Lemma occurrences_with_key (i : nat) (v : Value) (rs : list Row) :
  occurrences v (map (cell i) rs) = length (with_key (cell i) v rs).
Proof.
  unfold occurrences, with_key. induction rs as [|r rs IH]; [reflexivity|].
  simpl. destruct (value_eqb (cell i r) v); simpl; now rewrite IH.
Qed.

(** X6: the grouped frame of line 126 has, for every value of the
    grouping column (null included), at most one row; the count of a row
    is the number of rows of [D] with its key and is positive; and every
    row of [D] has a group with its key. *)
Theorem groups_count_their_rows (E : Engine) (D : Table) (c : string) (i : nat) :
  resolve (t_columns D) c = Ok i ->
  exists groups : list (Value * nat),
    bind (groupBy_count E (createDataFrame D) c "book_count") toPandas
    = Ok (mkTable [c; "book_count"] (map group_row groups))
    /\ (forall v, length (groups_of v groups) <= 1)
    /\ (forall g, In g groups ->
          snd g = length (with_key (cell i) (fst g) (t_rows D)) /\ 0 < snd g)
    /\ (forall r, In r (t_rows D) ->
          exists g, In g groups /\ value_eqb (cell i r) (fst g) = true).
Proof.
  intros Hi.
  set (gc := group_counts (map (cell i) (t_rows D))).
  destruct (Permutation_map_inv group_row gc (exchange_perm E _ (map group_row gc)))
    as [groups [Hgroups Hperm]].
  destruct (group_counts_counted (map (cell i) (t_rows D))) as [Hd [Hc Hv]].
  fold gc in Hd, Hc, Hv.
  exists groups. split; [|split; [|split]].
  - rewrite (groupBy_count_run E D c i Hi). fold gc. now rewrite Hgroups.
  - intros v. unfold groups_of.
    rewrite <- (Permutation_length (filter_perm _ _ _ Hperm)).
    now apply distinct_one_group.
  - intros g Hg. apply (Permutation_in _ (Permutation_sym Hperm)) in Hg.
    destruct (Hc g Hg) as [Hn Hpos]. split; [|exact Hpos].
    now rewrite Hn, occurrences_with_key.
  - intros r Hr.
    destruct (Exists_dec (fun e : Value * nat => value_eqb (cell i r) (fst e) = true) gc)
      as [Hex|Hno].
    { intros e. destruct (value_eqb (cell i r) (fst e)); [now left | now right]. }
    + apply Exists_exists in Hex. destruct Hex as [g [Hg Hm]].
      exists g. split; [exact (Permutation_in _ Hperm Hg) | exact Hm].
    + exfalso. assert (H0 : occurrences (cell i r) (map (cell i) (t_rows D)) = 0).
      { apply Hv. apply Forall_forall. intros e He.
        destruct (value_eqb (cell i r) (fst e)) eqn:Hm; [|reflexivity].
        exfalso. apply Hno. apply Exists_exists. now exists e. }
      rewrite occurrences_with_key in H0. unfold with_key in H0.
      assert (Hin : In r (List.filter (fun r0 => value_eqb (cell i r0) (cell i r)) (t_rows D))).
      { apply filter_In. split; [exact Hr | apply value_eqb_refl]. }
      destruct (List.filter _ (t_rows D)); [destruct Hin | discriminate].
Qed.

# # # #

**Activity**
The answer consists of the lines above that include the word "true", each copied exactly.

**Answer to the problem**
          exists g, In g groups /\ value_eqb (cell i r) (fst g) = true).
    destruct (Exists_dec (fun e : Value * nat => value_eqb (cell i r) (fst e) = true) gc)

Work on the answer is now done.